Imagem da internet, achei parecida com a menina aos 11 anos.
  
     Introvertida, poucos amigos, ao aprender a ler  refugiou-se nos livros, descobertos  por acaso  na biblioteca pública. Um dia entrou, viu as prateleiras cheias, encantou-se quando soube que poderia levá-los para casa emprestados,  aquele lugar virou parada obrigatória sempre que levava o almoço do pai. Um dia, a bibliotecária estranhou:

   —Menina, você pegou esse livro ontem, já leu tudo ou está só olhando as figuras?
   —Li tudo sim, a gente pode devolver antes do dia marcado e levar livro novo?
   —Ninguém lê assim tão rápido, mas se quiser pode sim. Escolha outro.
   Durante meses a menina se distraiu lendo dia e noite, chegou a esquecer seus afazeres: cuidar dos irmãos menores e dos serviços domésticos.

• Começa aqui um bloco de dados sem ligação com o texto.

(** An exception that leaves a [noexcept] function ends the program. *)
Definition or_terminate {A} (o : outcome A) : outcome A :=
  match o with Ret a => Ret a | Throw _ => Throw undefined_behaviour end.

(** [int64_t] of a checked number: a value that does not fit throws. *)
Definition to_int64 (z : Z) : outcome Z :=
  if bool_decide (- 2 ^ 63 ≤ z < 2 ^ 63) then Ret z else Throw boost_error.

Lemma to_int64_Ret z v : to_int64 z = Ret v → v = z.
Proof. unfold to_int64. case_bool_decide; congruence. Qed.

(** [Gas::use] *)
Definition gas_use (amount : Z) : M Exec unit :=
  g ← gets x_gas;
  if g <? amount then modify (with_gas 0) ;; throw OutOfGas
  else modify (with_gas (g - amount)).

(** The parameters: the EVM interpreter, the code of the C++ contracts, whether
    [dynamic_cast] to the class of a packed method succeeds, their names,
    Keccak-256, the cryptographic precompiles, the ABI encoding of a packed method
    and its arguments, [ABI::Encoder::encodeError] of the text of a caught
    exception, [ABI::Decoder::decodeError] ([decodeError] of [Abi]) and whether
    indexing is [RPC_TRACE]. *)
Class Externals := {
  vm : Z → Message → Z → list Z → VmProg;
  cpp_code : nat → Message → CppProg;
  cpp_is : nat → Message → bool;
  contractName : nat → list Z;
  sha3 : list Z → Hash;
  precompile : Z → list Z → Z → outcome (list Z) * Z;
  packed_input : nat → list Z;
  error_data : exn → list Z;
  decode_error : list Z → outcome (list Z);
  rpc_trace : bool;
}.
Context {EX : Externals}.

(** *** Addresses of new contracts *)

(** The RLP encoding of [address, nonce] that is hashed. *)
Definition create_payload (nonce : Z) (a : Address) : list Z :=
  [0x94] ++ be_bytes 20 a ++
  (if nonce =? 0 then [0x80]
   else if nonce <? 0x80 then [nonce]
   else [0x80 + Z.of_nat (length (uintToBytes nonce))] ++ uintToBytes nonce).

Definition generateContractAddress (nonce : Z) (a : Address) : Address :=
  let payload := create_payload nonce a in
  sha3 ([0xc0 + Z.of_nat (length payload)] ++ payload) mod 2 ^ 160.

Definition generateContractAddress2 (from : Address) (salt : Hash) (bytecode : list Z) : Address :=
  sha3 ([0xff] ++ be_bytes 20 from ++ be_bytes 32 salt ++ be_bytes 32 (sha3 bytecode)) mod 2 ^ 160.

(** [RandomGen::operator()] *)
Definition random : M Exec Z :=
  x ← gets id;
  modify (with_seed (sha3 (be_bytes 32 (x_seed x)))) ;; gets x_seed.

(** *** EVM host callbacks *)

Definition PrecompileContract_ : list Z :=
  [80; 114; 101; 99; 111; 109; 112; 105; 108; 101; 67; 111; 110; 116; 114; 97; 99; 116; 45].

(** The pseudo code of a C++ contract. *)
Definition cpp_pseudo_code (p : nat) : list Z := PrecompileContract_ ++ contractName p.

(** [std::copy_n] of the bytes from [off] that fit. *)
Definition code_slice (off size : Z) (l : list Z) : list Z :=
  if off <? Z.of_nat (length l)
  then take (Z.to_nat (Z.min size (Z.of_nat (length l) - off))) (drop (Z.to_nat off) l)
  else [].

Definition get_code_size_cb (a : Address) : M Exec Z :=
  try_catch
    (p ← in_ctx (getAccount a);
     t ← in_ctx (getContractType p);
     if decide (t = CPP) then
       c ← in_ctx (getContract a);
       mret (19 + Z.of_nat (length (contractName c)))
     else l ← in_ctx (getCode p); mret (Z.of_nat (length l)))
    (λ _, mret 0).

Definition get_code_hash_cb (a : Address) : M Exec Hash :=
  try_catch
    (p ← in_ctx (getAccount a);
     t ← in_ctx (getContractType p);
     if decide (t = CPP) then
       c ← in_ctx (getContract a);
       mret (sha3 (cpp_pseudo_code c))
     else in_ctx (getCodeHash p))
    (λ _, mret 0).

(** [copy_code]: the test in the source is on [ContractType::EVM]. *)
Definition copy_code_cb (a : Address) (off size : Z) : M Exec (list Z) :=
  try_catch
    (p ← in_ctx (getAccount a);
     t ← in_ctx (getContractType p);
     pre ← (if decide (t = EVM) then
              c ← in_ctx (getContract a);
              let l := cpp_pseudo_code c in
              mret (if off <? Z.of_nat (length l) then Some (code_slice off size l) else None)
            else mret None);
     match pre with
     | Some l => mret l
     | None =>
         p' ← in_ctx (getAccount a);
         l ← in_ctx (getCode p');
         mret (code_slice off size l)
     end)
    (λ _, mret []).

(** [set_transient_storage]: [emplace] keeps a value that is already there. *)
Definition set_transient_storage_cb (a : Address) (k v : Hash) : M Exec unit :=
  modify (λ x, with_transient
    (match transientStorage_ x !! (a, k) with
     | Some _ => transientStorage_ x
     | None => <[(a, k) := v]> (transientStorage_ x)
     end) x).

(** [EvmContractExecutor::call]: a [Gas] of its own (the one of the calling
    message is not touched), every exception turned into a result.  The first
    [VMExecutionError] is kept as the deepest one. *)
Definition gas_left_of (conv : outcome Z → outcome Z) : M Exec Z :=
  g ← gets x_gas; lift (conv (to_int64 g)).

Definition vm_call_cb (handler : Message → M Exec Result) (m : Message) (gas : Z) : M Exec Reply :=
  guarded x_gas with_gas (
    g0 ← lift (or_terminate (mk_unsigned 256 gas));
    modify (with_gas g0) ;;
    try_catch
      (o ← handler m;
       g ← gas_left_of id;
       mret (match o with
             | RData l => RCall EVMC_SUCCESS g l 0
             | RAddress a => RCall EVMC_SUCCESS g [] a
             end))
      (λ e, match e with
            | OutOfGas => mret (RCall EVMC_OUT_OF_GAS 0 [] 0)
            | VMExecutionError data =>
                modify (λ x, with_deepestError (Some (default data (deepestError_ x))) x) ;;
                g ← gas_left_of or_terminate; mret (RCall EVMC_REVERT g data 0)
            | _ => g ← gas_left_of or_terminate; mret (RCall EVMC_REVERT g (error_data e) 0)
            end)).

Quando o livro era interessante acordava à noite e acendia uma vela ao invés da lâmpada, para não acordar seus pais.
    Quando já havia lido tudo quanto era livro das prateleiras baixas, reservados às crianças, dentre eles Monteiro Lobato os quais leu todos mais de uma vez, começou a  espichar os olhos para uns livros que ficavam lá no alto, aqueles  deveriam ser os melhores, muitas páginas, letras douradas na capa. Às vezes se ariscava e pegava um.
   —Esse não pode levar... Censuravam-na.

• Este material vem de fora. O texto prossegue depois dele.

(* ===== verification/Gas.v ===== *)
(** * Gas accounting

    [Gas::use] (src/contract/gas.h) only takes gas away, nested EVM calls work on
    a [Gas] object of their own, and the interpreter reports what it left.  This
    file shows that a message never ends with more gas than it had, which the
    fee computation of [State::processTransaction] relies on. *)

From S2P Require Import Prelude CheckedInt SafeBase ExecutionContext Messages AnyVar ContractHost.

(** The EVMC contract of an interpreter run with [g] gas: it does not report
    more gas left than it was given, nor a negative amount. *)
Fixpoint vm_gas_ok (g : Z) (p : VmProg) : Prop :=
  match p with
  | VmDone _ gas_left _ => 0 ≤ gas_left ≤ g
  | VmAsk _ k => ∀ r, vm_gas_ok g (k r)
  end.

Section gas.
Context {BI : BoostInt} {V T : Type} {SV : SafeVar V T} {VO : VarOps V T} {EX : Externals}.

(** What is assumed of evmone and of the cryptographic precompiles. *)
Class GasOk := {
  vm_ok : ∀ d m g b, 0 ≤ g → vm_gas_ok g (vm d m g b);
  precompile_ok : ∀ k i g, 0 ≤ g → 0 ≤ (precompile k i g).2 ≤ g;
}.
Context {GO : GasOk}.

Definition gas_le (x x' : Exec (V := V)) : Prop := 0 ≤ x_gas x → 0 ≤ x_gas x' ≤ x_gas x.

#[export] Instance gas_le_preorder : PreOrder gas_le.
Proof.
  split; [intros x; unfold gas_le; lia|]. intros x y z Hxy Hyz Hx. unfold gas_le in *.
  specialize (Hxy Hx). lia.
Qed.

(** Code that does not touch the gas. *)
Definition same_gas {A} (m : M (Exec (V := V)) A) : Prop := ∀ x, x_gas (m x).2 = x_gas x.

Lemma same_gas_le {A} (m : M (Exec (V := V)) A) : same_gas m → preserves gas_le m.
Proof. intros Hm x. unfold gas_le. rewrite Hm. lia. Qed.

Lemma in_ctx_same {A} (m : M Ctx A) : same_gas (in_ctx m).
Proof. intros x. unfold in_ctx, zoom. by destruct (m (x_ctx x)). Qed.

Lemma gas_bind {A B} (m : M (Exec (V := V)) A) (k : A → M Exec B) :
  preserves gas_le m → (∀ a, preserves gas_le (k a)) → preserves gas_le (m ≫= k).
Proof. apply preserves_bind, _. Qed.

Lemma same_bind {A B} (m : M (Exec (V := V)) A) (k : A → M Exec B) :
  same_gas m → (∀ a, same_gas (k a)) → same_gas (m ≫= k).
Proof.
  intros Hm Hk x. specialize (Hm x). unfold mbind, M_bind.
  destruct (m x) as [[a|e] x1]; cbn in *; [|done]. by rewrite Hk.
Qed.

Lemma same_try {A} (m : M (Exec (V := V)) A) h :
  same_gas m → (∀ e, same_gas (h e)) → same_gas (try_catch m h).
Proof.
  intros Hm Hh x. specialize (Hm x). unfold try_catch. destruct (m x) as [[a|e] x']; [done|].
  cbn in Hm. destruct e; try done; by rewrite Hh.
Qed.

Lemma gas_try {A} (m : M (Exec (V := V)) A) h :
  preserves gas_le m → (∀ e, preserves gas_le (h e)) → preserves gas_le (try_catch m h).
Proof.
  intros Hm Hh x. specialize (Hm x). unfold try_catch.
  destruct (m x) as [[a|e] x']; [done|]. cbn in Hm.
  destruct e; try done; (etrans; [exact Hm|apply Hh]).
Qed.

Lemma gas_observe {A B} (m : M (Exec (V := V)) A) (k : outcome A → M Exec B) :
  preserves gas_le m → (∀ r, preserves gas_le (k r)) → preserves gas_le (observe m k).
Proof.
  intros Hm Hk x. specialize (Hm x). unfold observe. destruct (m x) as [r x']. cbn in Hm.
  assert (gas_le x (k r x').2) by (etrans; [exact Hm|apply Hk]).
  destruct r as [a|[]]; done.
Qed.

(** A guard object that restores something else than the gas. *)
Lemma gas_guarded {A B} (save : Exec (V := V) → B) restore (m : M Exec A) :
  (∀ b x, x_gas (restore b x) = x_gas x) → preserves gas_le m →
  preserves gas_le (guarded save restore m).
Proof.
  intros Hr Hm x. specialize (Hm x). unfold guarded. destruct (m x) as [r x']. cbn in *.
  unfold gas_le in *. by rewrite Hr.
Qed.

Lemma gas_gas_use n : 0 ≤ n → preserves gas_le (gas_use n).
Proof.
  intros Hn x Hx. unfold gas_use, gets, modify, mbind, M_bind, throw. cbn.
  destruct (Z.ltb_spec (x_gas x) n); cbn; lia.
Qed.

Lemma random_same : same_gas random.
Proof. by intros x. Qed.

End gas.

(** Split code into steps whose effect on the gas is known. *)
Ltac gas :=
  repeat match goal with
  | |- preserves gas_le (mbind _ _) => apply gas_bind; [|intros ?]
  | |- same_gas (mbind _ _) => apply same_bind; [|intros ?]
  | |- preserves gas_le (in_ctx _) => apply same_gas_le, in_ctx_same
  | |- same_gas (in_ctx _) => apply in_ctx_same
  | |- same_gas (try_catch _ _) => apply same_try; [|intros ?]
  | |- preserves gas_le (try_catch _ _) => apply gas_try; [|intros ?]
  | |- preserves gas_le (observe _ _) => apply gas_observe; [|intros ?]
  | |- preserves gas_le (with_depthGuard _) => apply gas_guarded; [done|]
  | |- preserves gas_le (with_local _ _ _) => apply gas_guarded; [done|]
  | |- preserves gas_le (gas_use _) => apply gas_gas_use
  | |- preserves gas_le random => apply same_gas_le, random_same
  | |- preserves gas_le (gets _) => apply same_gas_le; done
  | |- preserves gas_le (lift _) => apply same_gas_le; done
  | |- preserves gas_le (mret _) => apply same_gas_le; done
  | |- preserves gas_le (throw _) => apply same_gas_le; done
  | |- preserves gas_le (throw_if _ _) => apply preserves_throw_if, _
  | |- preserves gas_le (notifyEvmContract _) => apply same_gas_le, in_ctx_same
  | |- preserves gas_le (modify (with_reverted _)) => apply same_gas_le; done
  | |- preserves gas_le (modify (with_depth _)) => apply same_gas_le; done
  | |- same_gas (modify (with_deepestError _)) => done
  | |- same_gas (lift _) => done
  | |- preserves gas_le (modify (set_local _ _)) => apply same_gas_le; done
  | |- same_gas (mret _) => done
  | |- same_gas (throw _) => done
  | |- same_gas (gets _) => done
  | |- same_gas (set_transient_storage_cb _ _ _) => done
  | |- preserves gas_le (if ?b then _ else _) => destruct b
  | |- same_gas (if ?b then _ else _) => destruct b
  | |- preserves gas_le (match ?x with _ => _ end) => destruct x
  | |- same_gas (match ?x with _ => _ end) => destruct x
  end.

Section executors.
Context {BI : BoostInt} {V T : Type} {SV : SafeVar V T} {VO : VarOps V T} {EX : Externals}.
Context {GO : GasOk}.

Section handler.
Context (handler : Message → M (Exec (V := V)) Result).
Context (handler_gas : ∀ m, preserves gas_le (handler m)).

(** The interpreter's own callbacks leave the gas of its message alone. *)
Lemma vm_call_cb_same m g : same_gas (vm_call_cb handler m g).
Proof. intros x. unfold vm_call_cb, guarded. by case_match. Qed.

Lemma vm_op_same o : same_gas (vm_op handler o).
Proof.
  destruct o; cbn [vm_op]; try apply vm_call_cb_same;
    unfold get_code_size_cb, get_code_hash_cb, copy_code_cb; gas.
Qed.

Lemma vm_status_same st out : same_gas (vm_status st out).
Proof. unfold vm_status. destruct st; gas. Qed.

Lemma vm_result_gas g st gl out x :
  0 ≤ gl ≤ g → x_gas x = g → gas_le x (vm_result st gl out x).2.
Proof.
  intros Hgl Hx Hp. unfold vm_result, modify, mbind, M_bind, lift.
  destruct (mk_unsigned 256 gl) as [v|e] eqn:E; cbn [snd]; [|lia].
  apply mk_unsigned_Ret in E as [-> _]. rewrite vm_status_same. cbn. lia.
Qed.

Lemma vm_run_gas g p x :
  vm_gas_ok g p → x_gas x = g → gas_le x (vm_run handler p x).2.
Proof.
  revert x. induction p as [st gl out|o k IH]; intros x Hok Hx; cbn [vm_run].
  - by apply (vm_result_gas g).
  - pose proof (vm_op_same o x) as Hs. unfold mbind, M_bind.
    destruct (vm_op handler o x) as [[r|e] x']; cbn in *; [|by unfold gas_le; rewrite Hs; lia].
    etrans; [|apply IH; [apply Hok|congruence]]. unfold gas_le. lia.
Qed.

Lemma executeEvmcMessage_gas m b : preserves gas_le (executeEvmcMessage handler m b).
Proof.
  intros x Hx. unfold executeEvmcMessage, gets, lift, mbind, M_bind, id.
  destruct (to_int64 (x_gas x)) as [g|e] eqn:E; [|cbn; lia]. apply to_int64_Ret in E as ->.
  apply (vm_run_gas (x_gas x)); [by apply vm_ok|done|done].
Qed.

Lemma createContractImpl_gas m b a : preserves gas_le (createContractImpl handler m b a).
Proof. unfold createContractImpl. gas. apply executeEvmcMessage_gas. Qed.

Lemma evm_execute_gas m : preserves gas_le (evm_execute handler m).
Proof.
  destruct m; cbn [evm_execute]; gas;
    first [done | apply same_gas_le; done | apply executeEvmcMessage_gas | apply createContractImpl_gas].
Qed.

Lemma cpp_run_gas p : preserves gas_le (cpp_run handler p).
Proof.
  induction p as [out|e|y o k IH|o k IH|k IH|m k IH|k IH]; cbn [cpp_run]; gas; auto.
  apply same_gas_le. intros x. unfold zoom. by destruct (on_var y (var_op o) (x_vars x)).
Qed.

Lemma evmEthCall_gas p m : preserves gas_le (evmEthCall handler p m).
Proof. unfold evmEthCall. gas. apply cpp_run_gas. Qed.

Lemma cpp_execute_gas m : preserves gas_le (cpp_execute handler m).
Proof.
  destruct m; cbn [cpp_execute]; unfold createContract, callContract; gas;
    first [done | apply cpp_run_gas | apply evmEthCall_gas | by destruct (_ =? _)].
Qed.

Lemma precompiled_static_gas a i : preserves gas_le (precompiled_static a i).
Proof.
  unfold precompiled_static. destruct (_ =? _); [gas|]. destruct (_ =? _).
  { gas. pose proof (Z.div_pos (Z.of_nat (length i) + 31) 32). lia. }
  destruct (_ || _); [|gas]. intros x Hx. unfold gets, mbind, M_bind.
  pose proof (precompile_ok (a mod 256) i (x_gas x) Hx) as Hp.
  destruct (precompile _ _ _) as [r g]. cbn in *. done.
Qed.

Lemma dispatchMessage_gas m : preserves gas_le (dispatchMessage handler m).
Proof.
  destruct m; cbn [dispatchMessage is_delegate precompiled_execute];
    unfold transferFunds, dispatchCppCall; gas;
    first [done | apply evm_execute_gas | apply cpp_execute_gas | apply precompiled_static_gas].
Qed.
End handler.

Lemma onMessage_gas fuel m : preserves gas_le (onMessage fuel m).
Proof.
  revert m. induction fuel as [|fuel IH]; intros m; [by intros x Hx; cbn; lia|].
  intros x. rewrite onMessage_S.
  assert (Hb : preserves gas_le (message_body fuel m)).
  { unfold message_body, checkCppContractReverted. gas. by apply dispatchMessage_gas. }
  specialize (Hb x). destruct (message_body fuel m x) as [[r|e] x']; [done|]. cbn in Hb.
  pose proof (in_ctx_same (Checkpoint_revert
    (mkCheckpoint true (length (transactions_ (x_ctx x))))) x') as Hs.
  unfold gas_le in *. destruct (in_ctx _ x') as [[]]; cbn in *; by rewrite Hs.
Qed.

End executors.

(** C9: gas is never created: if the interpreter and the precompiles do not
    report more gas than they were given, a message ends, normally or with an
    exception, with at most the gas it started with and never a negative
    amount. *)
Theorem gas_never_increases {BI : BoostInt} {V T : Type} {SV : SafeVar V T} {VO : VarOps V T}
    {EX : Externals} {GO : GasOk} (fuel : nat) (m : Message) (x : Exec (V := V)) :
  0 ≤ x_gas x → 0 ≤ x_gas (onMessage fuel m x).2 ≤ x_gas x.
Proof. apply (onMessage_gas (GO := GO)). Qed.

#[export] Instance demo_gas_ok : GasOk (EX := demo).
Proof.
  split; cbn.
  - intros _ _ g _ Hg. split; [apply Z.div_pos; lia|apply Z.div_le_upper_bound; lia].
  - lia.
Qed.

Lemma gas_never_increases_witness :
  x_gas (onMessage (EX := demo) (BI := boost_ref) 1 (EncodedCall 5 100 10 [2]) demo_exec).2 = 999000 ∧
  0 ≤ x_gas (onMessage (EX := demo) (BI := boost_ref) 1 (EncodedCall 5 100 10 [2]) demo_exec).2 ≤ 1000000.
Proof.
  split; [vm_compute; reflexivity|].
  apply (gas_never_increases (EX := demo) (BI := boost_ref) 1 (EncodedCall 5 100 10 [2]) demo_exec).
  cbn. lia.
Defined.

   Contrariada ia relendo, até que  aquela moça se casou e quando a biblioteca reabriu a menina foi a primeira a chegar...Quem sabe agora as coisas mudariam? Se tivesse sorte colocaria mãos e olhos naqueles livros da prateleira alta, principalmente aquele de capa vermelha.
    Com cara de sabida cumprimentou a nova funcionária  colocando o cobiçado  livrão na mesa:
   —Qual a sua idade? –perguntou a moça
   —Onze anos.
   —A outra deixava você levar desses livros?

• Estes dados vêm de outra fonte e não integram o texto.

Lemma demo_txs_fit : Forall (tx_fit (BI := boost_ref) (EC := demo_ec)) demo_txs.
Proof.
  set (tx := nth 0 demo_txs (mkTxBlock 0 0 [] 0 0 0 0 0 0 0 0 0 0)).
  assert (Hm : TxBlock_make (EC := demo_ec) 5 7 [1; 2; 3] 8080 300 1000 1 (10 ^ 9) 21000 99 = Ret tx) by (vm_compute; reflexivity).
  assert (Ht : tx_fit (BI := boost_ref) (EC := demo_ec) tx); [|by repeat constructor].
  assert (Hs : tx_signed (EC := demo_ec) tx).
  { eapply (TxBlock_made_signed (EC := demo_ec)); [..|exact Hm]; clear; vm_compute; first [split; congruence | congruence]. }
  split; [exact Hs|]. clear. split_and!; vm_compute; congruence.
Qed.
Lemma demo_validators_fit : Forall (tv_fit (BI := boost_ref) (EC := demo_ec) 12) demo_validators.
Proof.
  set (tx := nth 0 demo_validators (mkTxValidator 0 [] 0 0 0 0 0 0)).
  assert (Hm : TxValidator_make (EC := demo_ec) 7 (repeat 1 36) 8080 12 99 = Ret tx) by (vm_compute; reflexivity).
  assert (Ht : tv_fit (BI := boost_ref) (EC := demo_ec) 12 tx); [|by repeat constructor].
  assert (Hs : tv_signed (EC := demo_ec) tx).
  { eapply (TxValidator_made_signed (EC := demo_ec)); [..|exact Hm]; clear; vm_compute; first [split; congruence | congruence]. }
  split; [exact Hs|]. clear. split_and!; vm_compute; congruence.
Qed.
Lemma demo_txs_readable : txs_readable (BI := boost_ref) (EC := demo_ec) demo_txs.
Proof. apply txs_fit_readable, demo_txs_fit. Qed.
Lemma demo_validators_readable : validators_readable (BI := boost_ref) (EC := demo_ec) 12 demo_validators.
Proof. apply tvs_fit_readable, demo_validators_fit. Qed.

Lemma block_roundtrip_witness :
  let b := createNewValidBlock (EC := demo_ec) demo_txs demo_validators 5 1000 12 99 in
  size_ b = 558 ∧ Z.of_nat (length (serializeBlock b)) = 566 ∧
  fromBytes (BI := boost_ref) (EC := demo_ec) 8 (serializeBlock b) =
    Ret (with_size (Z.of_nat (length (serializeBlock b))) b).
Proof.
  intros b. split; [vm_compute; reflexivity|]. split; [vm_compute; reflexivity|].
  apply (block_roundtrip (BI := boost_ref) (EC := demo_ec) 8 demo_txs demo_validators 5 1000 12 99
    ltac:(done) ltac:(done) ltac:(done) demo_txs_fit demo_validators_fit).
  vm_compute. reflexivity.
Defined.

   —Deixava sim... Mentiu a menina meio sem graça
   —Olha, na  minha opinião ele é meio pesado para você.
    Inocente, a menina ainda acreditava que era um avião que trazia os bebês ao mundo, não sabia que o livro era pesado em seu conteúdo.
   —Não é não...Sou forte, dou conta de carregar meu irmãozinho no colo todo dia.
   Rindo, a moça entregou-lhe o livro. De posse dele a menina voou para  casa e começou a ler na mesma tarde. Estranhou o vocabulário  desde as primeiras páginas, precisou de um dicionário... Leu sem parar, a cada página sua curiosidade aumentava, às vezes  assustava-se parando a leitura, mas logo voltava.
   Com medo da mãe desconfiar, escondeu o livro debaixo do colchão. Ao terminar estava confusa, mas foi a partir daí que compreendeu coisas até então desconhecidas, levaria tempo para assimilar as descobertas.
   No dia marcado para devolução, cobriu com vários jornais o livro, para não correr o risco de alguém na rua desconfiar  o que andava lendo.
    Olhos no chão, rosto corado, a leitora deixou na mesa da bibliotecária o embrulho, saindo em silêncio. 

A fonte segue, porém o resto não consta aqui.